• **DIRECTIONS**
Write out each line of the entries below that holds the word "bool".

• **DATA RECORDS**
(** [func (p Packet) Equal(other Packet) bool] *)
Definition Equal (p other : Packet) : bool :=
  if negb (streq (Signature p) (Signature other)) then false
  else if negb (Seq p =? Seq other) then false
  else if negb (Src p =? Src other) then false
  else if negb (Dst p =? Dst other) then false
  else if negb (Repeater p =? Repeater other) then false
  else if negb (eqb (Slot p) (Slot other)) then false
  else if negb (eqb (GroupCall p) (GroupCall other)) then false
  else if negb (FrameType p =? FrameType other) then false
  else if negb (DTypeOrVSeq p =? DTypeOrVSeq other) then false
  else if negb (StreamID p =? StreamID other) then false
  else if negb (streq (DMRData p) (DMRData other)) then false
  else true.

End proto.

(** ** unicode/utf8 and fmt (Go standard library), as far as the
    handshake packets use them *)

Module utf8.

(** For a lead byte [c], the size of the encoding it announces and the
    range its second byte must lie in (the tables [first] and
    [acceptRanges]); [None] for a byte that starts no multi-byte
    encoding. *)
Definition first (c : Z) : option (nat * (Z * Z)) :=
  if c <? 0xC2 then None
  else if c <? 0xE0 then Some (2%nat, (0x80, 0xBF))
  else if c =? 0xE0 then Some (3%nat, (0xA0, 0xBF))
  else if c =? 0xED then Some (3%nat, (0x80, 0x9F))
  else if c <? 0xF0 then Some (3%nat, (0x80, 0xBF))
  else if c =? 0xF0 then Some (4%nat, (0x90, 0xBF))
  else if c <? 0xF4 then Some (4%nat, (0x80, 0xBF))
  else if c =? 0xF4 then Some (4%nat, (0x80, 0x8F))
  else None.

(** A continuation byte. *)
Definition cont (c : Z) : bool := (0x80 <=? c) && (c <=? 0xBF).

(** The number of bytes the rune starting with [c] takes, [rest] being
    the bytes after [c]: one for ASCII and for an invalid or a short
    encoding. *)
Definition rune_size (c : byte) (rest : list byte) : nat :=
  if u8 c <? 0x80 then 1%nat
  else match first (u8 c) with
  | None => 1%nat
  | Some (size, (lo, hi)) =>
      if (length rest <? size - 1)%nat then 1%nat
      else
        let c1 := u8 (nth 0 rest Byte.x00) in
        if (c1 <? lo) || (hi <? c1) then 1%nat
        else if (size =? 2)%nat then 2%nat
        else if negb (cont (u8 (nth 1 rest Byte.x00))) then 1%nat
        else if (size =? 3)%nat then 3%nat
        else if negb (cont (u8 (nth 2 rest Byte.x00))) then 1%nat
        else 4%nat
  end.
==
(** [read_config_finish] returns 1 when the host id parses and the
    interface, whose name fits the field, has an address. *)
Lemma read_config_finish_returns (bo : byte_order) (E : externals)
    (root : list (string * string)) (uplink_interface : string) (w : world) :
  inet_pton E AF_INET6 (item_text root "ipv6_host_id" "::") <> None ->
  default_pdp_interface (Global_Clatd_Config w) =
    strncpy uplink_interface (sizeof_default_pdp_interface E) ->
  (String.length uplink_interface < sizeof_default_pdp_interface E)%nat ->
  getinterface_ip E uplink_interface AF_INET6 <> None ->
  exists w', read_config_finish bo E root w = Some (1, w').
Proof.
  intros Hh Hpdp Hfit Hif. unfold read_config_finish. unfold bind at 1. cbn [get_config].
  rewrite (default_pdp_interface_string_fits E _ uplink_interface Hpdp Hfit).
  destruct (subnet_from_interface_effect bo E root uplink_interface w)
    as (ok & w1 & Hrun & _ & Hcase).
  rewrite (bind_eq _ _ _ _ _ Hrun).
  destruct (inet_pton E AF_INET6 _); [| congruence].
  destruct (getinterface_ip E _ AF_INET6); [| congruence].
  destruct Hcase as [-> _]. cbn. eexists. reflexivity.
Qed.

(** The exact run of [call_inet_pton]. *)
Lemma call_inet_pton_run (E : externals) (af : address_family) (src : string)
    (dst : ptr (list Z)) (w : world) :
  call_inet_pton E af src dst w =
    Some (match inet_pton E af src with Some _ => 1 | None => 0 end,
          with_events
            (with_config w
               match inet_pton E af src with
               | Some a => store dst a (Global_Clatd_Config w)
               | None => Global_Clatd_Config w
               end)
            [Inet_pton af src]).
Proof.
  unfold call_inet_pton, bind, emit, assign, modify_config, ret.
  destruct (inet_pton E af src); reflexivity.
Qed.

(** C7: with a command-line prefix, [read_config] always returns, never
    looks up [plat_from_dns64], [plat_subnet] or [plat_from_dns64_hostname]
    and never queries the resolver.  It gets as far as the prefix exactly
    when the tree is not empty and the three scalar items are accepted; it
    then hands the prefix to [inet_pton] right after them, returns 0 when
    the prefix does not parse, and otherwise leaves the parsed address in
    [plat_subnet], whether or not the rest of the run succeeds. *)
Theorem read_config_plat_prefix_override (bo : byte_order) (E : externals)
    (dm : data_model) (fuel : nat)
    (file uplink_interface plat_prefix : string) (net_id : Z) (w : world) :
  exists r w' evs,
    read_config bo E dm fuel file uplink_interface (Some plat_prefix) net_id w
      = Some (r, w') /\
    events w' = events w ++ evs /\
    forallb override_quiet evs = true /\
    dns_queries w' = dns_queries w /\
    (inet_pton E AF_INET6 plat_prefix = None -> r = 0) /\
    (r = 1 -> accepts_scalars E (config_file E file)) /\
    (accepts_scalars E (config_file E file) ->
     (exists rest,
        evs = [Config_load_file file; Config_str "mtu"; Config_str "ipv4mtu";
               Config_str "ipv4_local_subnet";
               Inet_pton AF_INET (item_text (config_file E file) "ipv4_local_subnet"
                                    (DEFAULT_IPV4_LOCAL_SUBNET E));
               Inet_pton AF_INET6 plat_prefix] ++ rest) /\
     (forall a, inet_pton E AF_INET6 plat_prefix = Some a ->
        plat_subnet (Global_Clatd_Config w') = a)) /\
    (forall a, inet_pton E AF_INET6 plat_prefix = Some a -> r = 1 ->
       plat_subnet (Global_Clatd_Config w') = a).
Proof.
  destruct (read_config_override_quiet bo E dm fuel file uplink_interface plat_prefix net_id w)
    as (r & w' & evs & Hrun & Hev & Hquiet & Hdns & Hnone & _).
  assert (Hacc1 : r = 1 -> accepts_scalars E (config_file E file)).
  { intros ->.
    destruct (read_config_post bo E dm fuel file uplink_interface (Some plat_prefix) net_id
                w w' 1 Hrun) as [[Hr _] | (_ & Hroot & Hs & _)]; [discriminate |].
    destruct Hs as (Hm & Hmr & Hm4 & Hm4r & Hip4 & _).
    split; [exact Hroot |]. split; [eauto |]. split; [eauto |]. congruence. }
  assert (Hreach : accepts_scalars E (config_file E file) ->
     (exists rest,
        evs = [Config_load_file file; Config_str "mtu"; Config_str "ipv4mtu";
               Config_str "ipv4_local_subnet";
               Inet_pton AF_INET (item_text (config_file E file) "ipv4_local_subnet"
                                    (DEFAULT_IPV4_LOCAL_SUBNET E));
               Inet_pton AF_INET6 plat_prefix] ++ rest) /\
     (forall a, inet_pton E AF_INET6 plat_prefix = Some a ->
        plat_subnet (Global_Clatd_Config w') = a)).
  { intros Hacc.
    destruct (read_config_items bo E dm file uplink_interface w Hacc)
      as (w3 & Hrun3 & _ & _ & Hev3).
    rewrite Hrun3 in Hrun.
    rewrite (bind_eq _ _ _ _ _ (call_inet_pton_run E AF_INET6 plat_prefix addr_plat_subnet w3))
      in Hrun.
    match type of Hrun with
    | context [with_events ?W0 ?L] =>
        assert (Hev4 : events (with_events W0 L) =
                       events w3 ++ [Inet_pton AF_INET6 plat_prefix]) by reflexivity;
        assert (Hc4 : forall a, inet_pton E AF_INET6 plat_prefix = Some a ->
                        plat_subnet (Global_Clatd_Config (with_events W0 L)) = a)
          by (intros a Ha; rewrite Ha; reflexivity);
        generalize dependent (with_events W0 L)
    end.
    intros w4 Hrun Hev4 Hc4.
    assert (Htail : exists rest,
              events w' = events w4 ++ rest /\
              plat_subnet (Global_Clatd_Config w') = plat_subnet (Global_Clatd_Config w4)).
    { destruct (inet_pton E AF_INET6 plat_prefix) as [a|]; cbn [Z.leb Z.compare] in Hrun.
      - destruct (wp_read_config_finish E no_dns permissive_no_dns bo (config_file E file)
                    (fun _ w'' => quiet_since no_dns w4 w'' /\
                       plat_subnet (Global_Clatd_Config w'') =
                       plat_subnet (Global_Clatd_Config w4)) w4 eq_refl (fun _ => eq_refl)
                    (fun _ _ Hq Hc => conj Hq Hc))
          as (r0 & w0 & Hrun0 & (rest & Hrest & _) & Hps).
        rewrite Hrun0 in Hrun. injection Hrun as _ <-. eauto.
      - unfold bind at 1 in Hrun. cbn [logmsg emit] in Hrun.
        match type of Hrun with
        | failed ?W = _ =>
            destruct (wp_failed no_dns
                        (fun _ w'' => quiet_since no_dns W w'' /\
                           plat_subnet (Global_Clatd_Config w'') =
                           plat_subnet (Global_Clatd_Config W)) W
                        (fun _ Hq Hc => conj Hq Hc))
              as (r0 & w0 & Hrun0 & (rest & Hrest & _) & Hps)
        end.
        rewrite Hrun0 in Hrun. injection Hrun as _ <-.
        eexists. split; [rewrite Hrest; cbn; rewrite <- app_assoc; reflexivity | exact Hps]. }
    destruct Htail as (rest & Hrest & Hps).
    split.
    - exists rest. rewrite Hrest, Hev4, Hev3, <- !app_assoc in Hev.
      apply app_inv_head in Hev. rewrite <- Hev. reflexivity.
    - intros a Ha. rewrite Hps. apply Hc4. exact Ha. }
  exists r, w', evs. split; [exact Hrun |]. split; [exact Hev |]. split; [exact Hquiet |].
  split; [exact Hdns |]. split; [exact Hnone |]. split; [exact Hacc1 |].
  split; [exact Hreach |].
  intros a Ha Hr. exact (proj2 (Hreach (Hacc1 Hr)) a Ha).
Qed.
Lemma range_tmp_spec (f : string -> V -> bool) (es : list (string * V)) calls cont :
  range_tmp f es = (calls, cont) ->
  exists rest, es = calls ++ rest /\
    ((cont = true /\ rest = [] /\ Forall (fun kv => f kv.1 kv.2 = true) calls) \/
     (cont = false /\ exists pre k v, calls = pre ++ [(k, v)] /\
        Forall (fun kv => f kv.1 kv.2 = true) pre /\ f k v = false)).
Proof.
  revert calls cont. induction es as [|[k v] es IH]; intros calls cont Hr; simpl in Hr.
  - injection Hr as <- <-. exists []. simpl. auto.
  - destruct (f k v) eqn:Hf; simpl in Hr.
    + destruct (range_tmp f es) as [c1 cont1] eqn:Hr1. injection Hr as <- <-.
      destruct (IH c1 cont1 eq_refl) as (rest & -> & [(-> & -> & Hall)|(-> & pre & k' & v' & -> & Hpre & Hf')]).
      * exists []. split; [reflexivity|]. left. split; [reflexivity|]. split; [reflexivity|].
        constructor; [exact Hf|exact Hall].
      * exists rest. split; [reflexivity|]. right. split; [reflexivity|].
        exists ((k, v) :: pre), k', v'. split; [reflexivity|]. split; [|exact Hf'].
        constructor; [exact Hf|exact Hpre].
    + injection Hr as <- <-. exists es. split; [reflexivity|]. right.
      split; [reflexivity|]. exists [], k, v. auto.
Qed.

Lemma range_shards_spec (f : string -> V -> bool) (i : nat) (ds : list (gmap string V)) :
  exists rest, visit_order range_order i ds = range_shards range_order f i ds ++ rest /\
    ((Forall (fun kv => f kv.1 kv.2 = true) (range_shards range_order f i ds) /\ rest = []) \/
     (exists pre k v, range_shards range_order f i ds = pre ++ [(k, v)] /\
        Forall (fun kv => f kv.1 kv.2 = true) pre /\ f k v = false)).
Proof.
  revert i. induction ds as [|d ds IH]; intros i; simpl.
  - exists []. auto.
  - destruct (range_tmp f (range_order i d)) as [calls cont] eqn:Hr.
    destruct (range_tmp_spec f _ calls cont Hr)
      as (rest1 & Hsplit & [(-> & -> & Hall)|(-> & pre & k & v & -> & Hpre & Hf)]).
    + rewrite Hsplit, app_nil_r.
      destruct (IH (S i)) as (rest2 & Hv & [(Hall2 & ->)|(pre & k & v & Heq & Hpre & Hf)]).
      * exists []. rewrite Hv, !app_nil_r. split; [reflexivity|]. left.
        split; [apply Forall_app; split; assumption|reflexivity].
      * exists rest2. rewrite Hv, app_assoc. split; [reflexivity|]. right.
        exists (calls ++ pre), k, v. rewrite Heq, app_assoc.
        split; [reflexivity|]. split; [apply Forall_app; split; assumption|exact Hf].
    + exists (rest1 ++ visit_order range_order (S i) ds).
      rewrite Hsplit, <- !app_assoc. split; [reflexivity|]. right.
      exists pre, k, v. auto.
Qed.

• **RESPONSE TO THIS TASK**
(** [func (p Packet) Equal(other Packet) bool] *)
Definition Equal (p other : Packet) : bool :=
Definition cont (c : Z) : bool := (0x80 <=? c) && (c <=? 0xBF).
Lemma range_tmp_spec (f : string -> V -> bool) (es : list (string * V)) calls cont :
Lemma range_shards_spec (f : string -> V -> bool) (i : nat) (ds : list (gmap string V)) :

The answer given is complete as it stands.